Post by Ranger Masaki Mizushima of Katmai National Park

As Lake Brooks and Naknek Lake freeze over during the Arctic’s cold winter, Brooks River continues to flow, its currents carrying wind-swept white spruce trees and icy sludge downriver.

However, beneath the truculent waters, Brooks River is alive with life. Small, translucent, orange-red salmon eggs jiggle within the protection of pebbles and sediments along the river’s bottom. Depending on when an individual sockeye spawned during the summer and fall seasons, newborn salmon will emerge from their fragile eggs in about four months’ time in January or February. At this stage they enter a second phase of life where they are known as alevin. This is an intriguing time when, although exterior to the egg, each newborn salmon remains attached to their yolks, the life source of edible sustenance in order to survive Mother Nature’s severe welcome to this world.

Although typically obscured within their pebble fortresses, alevin face the natural dangers of being on the bottom of the food chain. Rainbow trout and arctic char gluttonously devour eggs and alevin by the hundreds if not thousands. Red-breasted mergansers and common goldeneyes keep them surveying the waters above. Then there is the chance of an unexpected wader-covered foot or even a 500 pound bear paw crashing down on one’s home and crushing each newborn salmon to death.

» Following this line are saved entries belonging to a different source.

(* ===== verification/RequestFinalize.v ===== *)
(** * Finalizing and opening a request

    [begin] ends at most one lapsed reservation; a finalized upload was copied
    under the reserved final key only after its bytes were checked; and an
    inline submission is returned to the owner as it was sent. *)

From S2P Require Import Prelude World GoTime Codec Schema AgeFormat Outbox ObjectStorage RequestStore RequestCleanup RequestFrames RequestProofs RequestObjects.

Section finalize.
Context {ENV : Env} {CODEC : EventCodec} {RC : RequestCodec}.
Context (s : Options) `{!OptionsSpec s}.
Implicit Types w : World ApiDB.

(** ** The database part of the operations issues no external effect *)
Lemma trace_enq o ev : OutboxSpec o -> respects same_trace (enq o ev).
Proof.
  intros Ho w. destruct (enq o ev w) as [[r|e] w'] eqn:E; simpl.
  - by apply enq_ok in E as [_ [_ E]].
  - by apply enq_err in E as [_ [_ E]].
Qed.
#[local] Hint Resolve trace_enq options_outbox : flick.

Lemma endReservationTx_trace id g t : respects same_trace (endReservationTx (Outbox s) id g t).
Proof.
  unfold endReservationTx, enqueueRequestKeysTx, enqueue_key, enqueueObjectTx, requireTransition, rthrow.
  solve_respects.
Qed.
#[local] Hint Resolve endReservationTx_trace : flick.

Lemma begin_pass_trace {A} id h o (body : reqrecord -> M ApiDB (txout A)) :
  (forall r, respects same_trace (body r)) -> respects same_trace (begin_pass s id h o body).
Proof. intros Hb. unfold begin_pass, authorized, commit_check, rthrow. solve_respects. Qed.
Lemma begin_trace {A} id tok o (body : reqrecord -> M ApiDB (txout A)) :
  (forall r, respects same_trace (body r)) -> respects same_trace (begin s id tok o body).
Proof.
  intros Hb. unfold begin, rthrow. destruct (tokenHash tok); [|solve_respects].
  apply respects_bind; [apply _|by apply begin_pass_trace|]. intros [x|]; [solve_respects|].
  apply respects_bind; [apply _|by apply begin_pass_trace|]. intros [x|]; solve_respects.
Qed.
Lemma evolves_openable id d d' : evolves_at id d d' -> openable id d' -> openable id d.
Proof.
  intros [H _] (r' & Hr' & Hc). unfold openable. rewrite Hr' in H.
  destruct (t_secrets d !! id) as [r|]; simpl in H; [|done]. exists r. split; [done|].
  destruct (s_consumed r) as [c|] eqn:E; [|done]. destruct (le_consumed _ _ H); congruence.
Qed.

Lemma step_open x evs y id :
  Step x evs y -> SecretOpened id ∈ evs -> evs = [SecretOpened id] /\ openable id (dbs x) /\ ~ openable id (dbs y).
Proof.
  intros H Hin. destruct H as [o w c res w' H|id' tok at_ i w c res w' _ H|obj id' a i w c res w' _ Eo H|id' tok at_ a i w c res w' _ _ H|w w' c Hidle|w c];
    simpl in *; try by apply not_elem_of_nil in Hin.
  2,3: repeat case_match; by (apply list_elem_of_singleton in Hin || apply not_elem_of_nil in Hin).
  destruct o; apply tag_run in H as (r0 & H & ->); destruct r0 as [?|?]; simpl in Hin;
    repeat case_match; simpl in Hin; try (by apply not_elem_of_nil in Hin); apply list_elem_of_singleton in Hin; simplify_eq.
  split; [done|]. apply open_ok_spec in H as
    (r & t & t0 & j & tj & (Hr & _ & Hc & _) & _ & _ & _ & _ & _ & _ & _ & _ & He & _); [|done..].
  split; [by exists r|]. destruct He as (row & _ & _ & ->). intros (r' & Hr' & Hc'). simpl in Hr'.
  unfold record_outcome in Hr'. repeat case_match; simpl in Hr'; rewrite lookup_insert_eq in Hr'; by simplify_eq.
Qed.

Definition times (e : event) (evs : list event) : nat := length (filter (fun e' => e' = e) evs).

Lemma times_app e l1 l2 : times e (l1 ++ l2) = (times e l1 + times e l2)%nat.
Proof. unfold times. by rewrite filter_app, length_app. Qed.
Lemma times_0 e l : e ∉ l -> times e l = 0%nat.
Proof.
  intros Hn. unfold times. destruct (filter _ l) as [|e' k] eqn:E; [done|]. exfalso. apply Hn.
  assert (Hi : e' ∈ filter (fun e' => e' = e) l) by (rewrite E; left). by apply list_elem_of_filter in Hi as [-> ?].
Qed.
Lemma times_1 e : times e [e] = 1%nat.
Proof. unfold times. by rewrite filter_cons_True. Qed.

(** An event that needs [can] and destroys it, where nothing but [c] brings
    [can] back, happens at most once. *)
Section once.
Context (R : relation ApiDB) `{!PreOrder R} (c e : event) (can : ApiDB -> Prop).
Context (Hstep : forall x evs y, Step x evs y -> c ∉ evs -> R (dbs x) (dbs y)).
Context (Hcan : forall d d', R d d' -> can d' -> can d).
Context (Hev : forall x evs y, Step x evs y -> e ∈ evs -> evs = [e] /\ can (dbs x) /\ ~ can (dbs y)).

Lemma at_most_once x evs y :
  History x evs y -> c ∉ evs ->
  R (dbs x) (dbs y) /\ (times e evs <= 1)%nat /\ (times e evs = 1%nat -> can (dbs x) /\ ~ can (dbs y)).
Proof.
  induction 1 as [x|x evs y new z H IH Hs]; intros Hn; [split_and!; [reflexivity|unfold times; simpl; lia|done]|].
  apply not_elem_of_app in Hn as [Hn1 Hn2]. destruct (IH Hn1) as (He & Hle & H1).
  pose proof (Hstep _ _ _ Hs Hn2) as He2. assert (R (dbs x) (dbs z)) by (by etrans). rewrite times_app.
  destruct (decide (e ∈ new)) as [Hin|Hout].
  - destruct (Hev _ _ _ Hs Hin) as (-> & Ho & Hno). rewrite times_1.
    destruct (decide (times e evs = 1%nat)) as [E|E]; [by destruct (H1 E) as [_ ?]|].
    split_and!; [done|lia|]. intros _. split; [|done]. by apply (Hcan _ _ He).
  - rewrite (times_0 _ _ Hout), Nat.add_0_r. split_and!; [done|done|]. intros E1. destruct (H1 E1) as [? Hno].
    split; [done|]. intros Hy. apply Hno. by apply (Hcan _ _ He2).
Qed.
End once.

(** C1: a secret is opened at most once.  In every history of the API process,
    whatever is interleaved with it and whichever calls fail, at most one open
    of a secret succeeds, none does if the secret was consumed or gone at the
    start, and after one the secret is never openable again. *)
Theorem secret_opened_at_most_once x evs y id :
  history s rs ob rp x evs y -> SecretCreated id ∉ evs ->
  (times (SecretOpened id) evs <= 1)%nat /\
  (times (SecretOpened id) evs = 1%nat -> openable id (db (world x)) /\ ~ openable id (db (world y))).
Proof.
  intros H Hn. apply (at_most_once (evolves_at id) (SecretCreated id) (SecretOpened id) (openable id)) in H; [by destruct H|..|done].
  - intros. by eapply step_evolves.
  - apply evolves_openable.
  - intros. by apply step_open.
Qed.

(** *** Requests *)
Lemma step_req_evolves x evs y id : Step x evs y -> RequestCreated id ∉ evs -> req_evolves_at id (dbs x) (dbs y).
Proof.
  intros H Hn. destruct H as [o w c res w' H|id' tok at_ i w c res w' _ H|obj id' a i w c res w' _ Eo H|id' tok at_ a i w c res w' _ _ H|w w' c Hidle|w c]; simpl.
  - eapply (exec_req_evolves s rs ob rp); done.
  - pose proof (finalizeFirst_re rs id' tok at_ i w) as E. rewrite H in E. apply E.
  - apply copyVerified_run in H as [_ ->]; [reflexivity|by apply options_objects].
  - pose proof (acceptAttempt_re rs id' tok at_ a i w) as E. rewrite H in E. apply E.
  - destruct Hidle as [-> _]. reflexivity.
  - reflexivity.
Qed.

Definition unfinished (id : string) (d : ApiDB) : Prop :=
  exists r, t_requests d !! id = Some r /\ phase (r_state r) < 3.

Lemma evolves_unfinished id d d' : req_evolves_at id d d' -> unfinished id d' -> unfinished id d.
Proof.
  unfold req_evolves_at. intros H (r' & Hr' & Hc). unfold unfinished. rewrite Hr' in H.
  destruct (t_requests d !! id) as [r|]; simpl in H; [|done]. exists r. split; [done|].
  destruct (decide (3 <= phase (r_state r))) as [Hp|Hp]; [|lia]. apply (rl_terminal _ _ H) in Hp. lia.
Qed.

Lemma step_req_open x evs y id :
  Step x evs y -> RequestOpened id ∈ evs ->
  evs = [RequestOpened id] /\ unfinished id (dbs x) /\ ~ unfinished id (dbs y).
Proof.
  assert (Hst : forall d d', in_state id Submitted d /\ in_state id ReqConsumed d' -> unfinished id d /\ ~ unfinished id d').
  { intros d d' [(r & Hr & Hs) (r' & Hr' & Hs')]. split; [exists r; rewrite Hs; split; [done|simpl; lia]|].
    intros (r2 & Hr2 & Hp). assert (r2 = r') as -> by congruence. rewrite Hs' in Hp. simpl in Hp. lia. }
  intros H Hin. destruct H as [o w c res w' H|id' tok at_ i w c res w' _ H|obj id' a i w c res w' _ Eo H|id' tok at_ a i w c res w' _ _ H|w w' c Hidle|w c];
    simpl in *; try by apply not_elem_of_nil in Hin.
  2,3: repeat case_match; by (apply list_elem_of_singleton in Hin || apply not_elem_of_nil in Hin).
  destruct o; apply tag_run in H as (r0 & H & ->); destruct r0 as [?|?]; simpl in Hin;
    repeat case_match; simpl in Hin; try (by apply not_elem_of_nil in Hin); apply list_elem_of_singleton in Hin; simplify_eq.
  - split; [done|]. apply Hst. by eapply openFirst_opened.
  - split; [done|]. apply Hst. by eapply consumeObject_opened.
Qed.

(** C4: a request is opened at most once.  In every history, at most one open
    of a request delivers its content, inline or from the bucket, and after one
    the request never again accepts, reserves or delivers anything. *)
Theorem request_opened_at_most_once x evs y id :
  history s rs ob rp x evs y -> RequestCreated id ∉ evs ->
  (times (RequestOpened id) evs <= 1)%nat /\
  (times (RequestOpened id) evs = 1%nat -> unfinished id (db (world x)) /\ ~ unfinished id (db (world y))).
Proof.
  intros H Hn. apply (at_most_once (req_evolves_at id) (RequestCreated id) (RequestOpened id) (unfinished id)) in H; [by destruct H|..|done].
  - intros. by eapply step_req_evolves.
  - apply evolves_unfinished.
  - intros. by apply step_req_open.
Qed.

Lemma step_accepts x evs y id a : Step x evs y -> RequestAccepted id a ∈ evs -> accepted_as id a (dbs y).
Proof.
  assert (Hval : forall i at_, validateAttempt i = Ok at_ -> at_ <> "").
  { exact validateAttempt_nonempty. }
  intros H Hin.
  destruct H as [o w c res w' H|id' tok at_ i w c res w' Hv H|obj id' a' i w c res w' _ Eo H|id' tok at_ a' i w c res w' Hv _ H|w w' c Hidle|w c];
    simpl in *; try by apply not_elem_of_nil in Hin.
  - destruct o; apply tag_run in H as (r0 & H & ->); destruct r0 as [?|?]; simpl in Hin;
      repeat case_match; simpl in Hin; try (by apply not_elem_of_nil in Hin); apply list_elem_of_singleton in Hin; simplify_eq.
    by eapply Submit_accepts.
  - destruct res as [[rc|a']|e]; [|by apply list_elem_of_singleton in Hin|by apply not_elem_of_nil in Hin].
    apply list_elem_of_singleton in Hin as [= <- <-]. eapply finalizeFirst_accepts; [done|by eapply Hval|exact H].
  - destruct res as [rc|e]; [|by apply not_elem_of_nil in Hin]. apply list_elem_of_singleton in Hin as [= <- <-].
    eapply acceptAttempt_accepts; [done|by eapply Hval|exact H].
Qed.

If not eaten or crushed, suffocation may occur if an alevin’s gravelly home is out of reach to enough flowing water, obstructing oxygen from cycling into openings in the ground and streaming through each developing gill.

A sockeye salmon’s life begins fragile, challenging, and dangerous. This is only the beginning of such magnificent creatures, a mere season, with so much against them. Yet, the instinct and urge to grow, survive, and, ultimately, reproduce, is ingrained within their sockeye salmon genes – an impulse which will keep thousands upon thousands of them alive each year, returning only to die where each was born.